The Axillary Nerve
The axillary nerve is a major peripheral nerve of the upper limb. In this article, we shall look at the applied anatomy of the nerve – its anatomical course, motor functions and cutaneous innervation. We shall also consider the clinical correlations of damage to the axillary nerve.
Spinal roots: C5 and C6.
Sensory functions: Gives rise to superior lateral cutaneous nerve of arm, which innervates the skin over the lower deltoid ‘(‘regimental badge area’).
Motor functions: Innervates the teres minor and deltoid muscles.
Immediately after its formation, the axillary nerve lies posteriorly to the axillary artery and anteriorly to the subscapularis muscle. It descends to the inferior border of the subscapularis muscle, and then exits the axilla posteriorly via the quadrangular space. It is accompanied by the posterior circumflex humeral artery.
In the posterior scapular region, the axillary nerve terminates by dividing into two branches:
- Posterior terminal branch – Provides motor innervation to the teres minor muscle, and innervates the skin over the inferior part of the deltoid.
- Anterior terminal branch – Provides motor innervation to the deltoid muscle
The axillary nerve also provides articular branches to the shoulder joint itself.
The Quadrangular Space
The quadrangular space is a gap in the muscles of the posterior scapular region. It is a pathway for neurovascular structures to move from the axilla to the posterior shoulder and arm.
Its boundaries are:
- Superior – Subscapularis and teres minor.
- Inferior – Teres major.
- Laterally – Surgical neck of humerus.
- Medially – Long head of triceps brachii.
The axillary nerve and posterior circumflex humeral artery pass through the quadrangular space.
The axillary nerve innervates the teres minor and the deltoid muscles.
The teres minor is part of the rotator cuff muscles of the shoulder. This set of muscles acts to stabilise the glenohumeral joint. Acting individually, the teres minor externally rotates the upper limb. The muscle is innervated the posterior terminal branch of the axillary nerve.
The deltoid is situated at the superior aspect of the shoulder. It performs abduction of the upper limb at the glenohumeral joint. The muscle is innervated by the anterior terminal branch of the axillary nerve.
The sensory component of the axillary nerve is delivered via its posterior terminal branch.
After the posterior terminal branch of the axillary nerve has innervated the teres minor, it continues as the upper lateral cutaneous nerve of the arm. This nerve innervates the skin over the inferior portion of the deltoid (known as the ‘regimental badge area’).

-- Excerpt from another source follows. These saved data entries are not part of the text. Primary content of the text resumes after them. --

(** In every reachable world, adding a non-empty text on page [n] of the
    table works on the output of [rebuild].  When [setRotation] accepts
    the angle of every page that has a delta, the page drawn on is page
    [n] of that output, and when the drawing call succeeds the handler
    completes and installs the output with that one page replaced, under
    the identity order; when the drawing call throws, the handler fails
    with that error.  When [setRotation] rejects an angle, the handler
    fails in [rebuild], after the copy, and [S] is what it was. *)
Theorem add_text_outcome (d : bool) (w : World) (text : string) (n : Z)
    (draw : page → option page) :
  reachable d w →
  text ≠ EmptyString →
  1 ≤ n ≤ totalPages (sess w) →
  ∃ src,
    pdfJsDoc (sess w) = Some src ∧
    (turns_accepted src (pageOrder (sess w)) (pageRots (sess w)) →
     ∃ base p,
       (run rebuild w).2 = Ok (save base) ∧
       length base = length (pageOrder (sess w)) ∧
       base !! Z.to_nat (n - 1) = Some p ∧
       match draw p with
       | Some p' =>
           ∃ w', run (addTextBtn text (Some n) draw) w = (w', Ok tt) ∧
                 rawBytes (sess w') = Some (save (<[Z.to_nat (n - 1) := p']> base)) ∧
                 pageOrder (sess w') = identity_order (length base) ∧
                 pageRots (sess w') = ∅
       | None => (run (addTextBtn text (Some n) draw) w).2 = Err MutationFailed
       end) ∧
    (¬ turns_accepted src (pageOrder (sess w)) (pageRots (sess w)) →
     run (addTextBtn text (Some n) draw) w =
       (MkWorld (sess w) (calls w ++ [CLoad; CCreate; CCopy]) (downloads w),
        Err RotationRejected)).
Proof.
  intros Hr Htext Hn. destruct (reachable_session_ok d w Hr)
    as (raw & src & Hraw & Hload & Hdoc & Hnd & Hv & Ht & Hc).
  assert (Hedit : run (addTextBtn text (Some n) draw) w =
                  match run (edited_bytes (draw_on_page n draw)) w with
                  | (w1, Ok saved) => run (applyEdit saved) w1
                  | (w1, Err e) => (w1, Err e)
                  end).
  { unfold addTextBtn, okPage. unfold run, mbind, Op_bind, bind, get, from_option.
    rewrite Hraw. simpl. rewrite decide_False by done. simpl.
    by rewrite decide_False by lia. }
  exists src. split; [done|]. split.
  - intros Hacc. destruct (copy_valid src _ Hv) as [pages Hcopy].
    set (base := imap (baked_page (pageOrder (sess w)) (pageRots (sess w))) pages).
    assert (Hlen : length base = length (pageOrder (sess w))).
    { subst base. rewrite length_imap. apply mapM_Some in Hcopy.
      symmetry. by eapply Forall2_length. }
    destruct (lookup_lt_is_Some_2 base (Z.to_nat (n - 1))) as [p Hp]; [lia|].
    assert (Hbase : saved_pages base = base).
    { apply saved_pages_nonempty. intros Hnil. by rewrite Hnil in Hp. }
    exists base, p. split.
    { by rewrite (rebuild_run w raw src pages Hraw Hload Hcopy Hacc). }
    split; [done|]. split; [done|].
    rewrite Hedit, (edited_bytes_run w raw src pages _ Hraw Hload Hcopy Hacc).
    fold base. rewrite Hbase.
    unfold draw_on_page. simpl. rewrite decide_True by lia. rewrite Hp.
    destruct (draw p) as [p'|]; [|done].
    eexists. split.
    { apply applyEdit_run.
      - apply load_save_nonempty. intros Hnil. apply (f_equal length) in Hnil.
        rewrite length_insert in Hnil. simpl in Hnil. lia.
      - rewrite length_insert. lia. }
    simpl. by rewrite length_insert.
  - intros Hrej. rewrite Hedit. unfold edited_bytes.
    unfold run, mbind, Op_bind, bind.
    pose proof (rebuild_run_rejected w raw src Hraw Hload Hv Hrej) as Hrun.
    unfold run in Hrun. by rewrite Hrun.
Qed.

Lemma edited_bytes_saved (w w1 : World) (mutate : document → result document)
    (b : bytes) :
  run (edited_bytes mutate) w = (w1, Ok b) → ∃ doc', b = save doc'.
Proof.
  unfold edited_bytes. unfold run, mbind, Op_bind, bind.
  destruct (rebuild w) as [w0 [base|e]]; [|done].
  unfold PDFDocument_load, doc_save. op_unfold. simpl.
  destruct (load base) as [doc|]; simpl; [|done].
  destruct (mutate doc) as [doc'|e]; simpl; [|done].
  intros [= _ <-]. by eexists.
Qed.

(** Right after an overlay edit completed, [rebuild] gives a file with
    the very pages of the bytes the edit installed, in the same order and
    with the same rotation entries: the reorder, the deletes and the
    rotations that went into those bytes are not applied a second time.
    (The file is a new serialisation; only its pages are compared.) *)
Theorem rebuild_after_commit (w w' : World) (text : string) (pg : entry)
    (draw : page → option page) :
  run (addTextBtn text pg draw) w = (w', Ok tt) →
  ∃ b out doc,
    rawBytes (sess w') = Some b ∧ load b = Some doc ∧
    (run rebuild w').2 = Ok out ∧ load out = Some doc.
Proof.
  intros Hrun.
  destruct (addTextBtn_bytes _ _ _ _ _ Hrun) as (n & b & w1 & -> & _ & Hb & Hcommit).
  apply applyEdit_sess in Hcommit as (doc & Hload & Hn & ->).
  exists b, (save doc), doc. split; [done|]. split; [done|].
  assert (Hne : doc ≠ []).
  { intros ->. simpl in Hn. lia. }
  split; [|by apply load_save_nonempty].
  erewrite (rebuild_run _ b doc doc); simpl;
    [|done|done|apply copy_identity|apply turns_accepted_empty].
  by rewrite baked_page_empty.
Qed.
(** ** The first script's rebuild against [rebuild] *)

Lemma forEach_from_V1_Err (order : list entry) (rots : gmap entry Z)
    (pages : list page) (n : nat) (e : error) :
  forEach_from (V1.rebuild_page order rots) n pages (Err e) = Err e.
Proof. revert n. induction pages as [|p pages IH]; intros n; simpl; [done|apply IH]. Qed.

Lemma V1_rebuild_page_readable (order : list entry) (rots : gmap entry Z)
    (r : result document) (p : page) (n : nat) :
  (ledger_delta rots (js_index order n) ≠ 0 → rotation p ≠ RotThrows) →
  V1.rebuild_page order rots r p n = rebuild_page order rots r p n.
Proof.
  intros Hok. unfold V1.rebuild_page, rebuild_page, V1.rotation_angle,
    getPageRotationAngle, ledger_delta in *.
  destruct r as [d|e]; simpl; [|done].
  case_decide as Hd; [|done]. specialize (Hok Hd).
  by destruct (rotation p).
Qed.

Lemma forEach_from_V1_readable (order : list entry) (rots : gmap entry Z)
    (pages : list page) (n : nat) (r : result document) :
  (∀ j p, pages !! j = Some p → ledger_delta rots (js_index order (n + j)) ≠ 0 →
          rotation p ≠ RotThrows) →
  forEach_from (V1.rebuild_page order rots) n pages r =
    forEach_from (rebuild_page order rots) n pages r.
Proof.
  revert n r. induction pages as [|p pages IH]; intros n r Hok; cbn [forEach_from];
    [done|].
  rewrite V1_rebuild_page_readable.
  - apply IH. intros j q Hq Hd. apply (Hok (S j) q Hq).
    by replace (n + S j)%nat with (S n + j)%nat by lia.
  - intros Hd. apply (Hok 0%nat p eq_refl). by rewrite Nat.add_0_r.
Qed.

Lemma forEach_from_V1_fail (order : list entry) (rots : gmap entry Z)
    (pages : list page) (n : nat) (r : result document) (j : nat) (p : page) :
  pages !! j = Some p →
  ledger_delta rots (js_index order (n + j)) ≠ 0 →
  rotation p = RotThrows →
  ∃ e, forEach_from (V1.rebuild_page order rots) n pages r = Err e.
Proof.
  revert n r j. induction pages as [|q pages IH]; intros n r j Hj Hd Hrot; [done|].
  cbn [forEach_from]. destruct j as [|j]; simpl in Hj.
  - injection Hj as ->. rewrite Nat.add_0_r in Hd.
    assert (∃ e, V1.rebuild_page order rots r p n = Err e) as [e ->].
    { unfold V1.rebuild_page, V1.rotation_angle. destruct r as [d|e]; simpl; [|by eexists].
      unfold ledger_delta in Hd. rewrite decide_True by done. rewrite Hrot.
      by eexists. }
    exists e. apply forEach_from_V1_Err.
  - apply (IH (S n) _ j Hj); [|done].
    by replace (S n + j)%nat with (n + S j)%nat by lia.
Qed.

(** The first script's [getRebuildBytes] reads the rotation unguarded.
    On the same state it does exactly what [rebuild] does as long as the
    rotation of every page that has a delta in the ledger can be read (an
    absent entry reads as 0).  A single page with a delta and a rotation
    entry whose read throws makes it fail after the copy, where [rebuild]
    takes the rotation for 0 and, if [setRotation] accepts the angles,
    succeeds. *)
Theorem first_script_rebuild (w : World) (raw : bytes) (src : document) :
  rawBytes (sess w) = Some raw →
  load raw = Some src →
  Forall (valid_index (length src)) (pageOrder (sess w)) →
  ((∀ (k : nat) (i : Z) (p : page),
      pageOrder (sess w) !! k = Some (Some i) → src !! Z.to_nat i = Some p →
      ledger_delta (pageRots (sess w)) (Some i) ≠ 0 →
      rotation p ≠ RotThrows) →
   run V1.getRebuildBytes w = run rebuild w) ∧
  (∀ (k : nat) (i : Z) (p : page),
      pageOrder (sess w) !! k = Some (Some i) → src !! Z.to_nat i = Some p →
      ledger_delta (pageRots (sess w)) (Some i) ≠ 0 →
      rotation p = RotThrows →
      (∃ e, run V1.getRebuildBytes w =
              (MkWorld (sess w) (calls w ++ [CLoad; CCreate; CCopy]) (downloads w),
               Err e)) ∧
      (turns_accepted src (pageOrder (sess w)) (pageRots (sess w)) →
       ∃ out, (run rebuild w).2 = Ok out)).
Proof.
  intros Hraw Hload Hv.
  destruct (copy_valid src _ Hv) as [pages Hcopy].
  assert (Hpage : ∀ k i p, pageOrder (sess w) !! k = Some (Some i) →
                           src !! Z.to_nat i = Some p → pages !! k = Some p).
  { intros k i p Hk Hp. destruct (copy_lookup _ _ _ _ _ Hcopy Hk) as (q & Hq & Hat).
    simpl in Hat. case_decide; [|done]. congruence. }
  assert (Hunf : ∀ r : result document,
            forEach (V1.rebuild_page (pageOrder (sess w)) (pageRots (sess w)))
              pages (Ok []) = r →
            run V1.getRebuildBytes w =
              match r with
              | Ok d => (MkWorld (sess w) (calls w ++ [CLoad; CCreate; CCopy; CSave])
                           (downloads w), Ok (save d))
              | Err e => (MkWorld (sess w) (calls w ++ [CLoad; CCreate; CCopy])
                            (downloads w), Err e)
              end).
  { intros r Hr. unfold V1.getRebuildBytes, PDFDocument_load, PDFDocument_create,
      copyPages, doc_save. op_unfold. simpl.
    rewrite Hraw. simpl. rewrite Hload. simpl. rewrite Hcopy. simpl. rewrite Hr.
    destruct r; simpl; by rewrite <- !app_assoc. }
  split.
  - intros Hok. rewrite (Hunf _ eq_refl).
    unfold forEach. rewrite forEach_from_V1_readable.
    2:{ intros j p Hj Hd. simpl in Hd.
        destruct (copy_lookup_page _ _ _ _ _ Hcopy Hj) as (i & He & Hsrc).
        apply (Hok j i p He Hsrc). unfold js_index in Hd. by rewrite He in Hd. }
    unfold rebuild, PDFDocument_load, PDFDocument_create, copyPages, doc_save.
    op_unfold. simpl.
    rewrite Hraw. simpl. rewrite Hload. simpl. rewrite Hcopy. simpl.
    unfold forEach.
    destruct (forEach_from _ _ _ _); simpl; by rewrite <- !app_assoc.
  - intros k i p Hk Hp Hd Hrot. split.
    + destruct (forEach_from_V1_fail (pageOrder (sess w)) (pageRots (sess w))
                  pages 0 (Ok []) k p) as [e He]; [by eapply Hpage| |done|].
      { simpl. unfold js_index. by rewrite Hk. }
      exists e. by rewrite (Hunf (Err e) He).
    + intros Hacc. rewrite (rebuild_run w raw src pages Hraw Hload Hcopy Hacc).
      by eexists.
Qed.
(** ** The first script after an upload *)

Lemma getRebuildBytes_detached (w : World) :
  rawBytes (sess w) = Some detached →
  run V1.getRebuildBytes w =
    (MkWorld (sess w) (calls w ++ [CLoad]) (downloads w), Err SourceUnreadable).
Proof.
  intros Hraw. unfold V1.getRebuildBytes, PDFDocument_load. op_unfold. simpl.
  rewrite Hraw. simpl. by rewrite load_detached.
Qed.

In a patient with axillary nerve damage, sensation at the regimental badge area may be impaired or absent. The patient may also report paraesthesia (pins and needles) in the distribution of the axillary nerve.
Clinical Relevance: Injury to the Axillary Nerve
The axillary nerve is most commonly damaged by trauma to the shoulder or proximal humerus – such as a fracture of the humerus surgical neck.
- Motor functions: Paralysis of the deltoid and teres minor muscles. This renders the patient unable to abduct the affected limb.
- Sensory functions: The upper lateral cutaneous nerve of arm will be affected, resulting in loss of sensation over the regimental badge area.
- Characteristic clinical signs: In long standing cases, the paralysed deltoid muscle rapidly atrophies, and the greater tuberosity can be palpated in that area.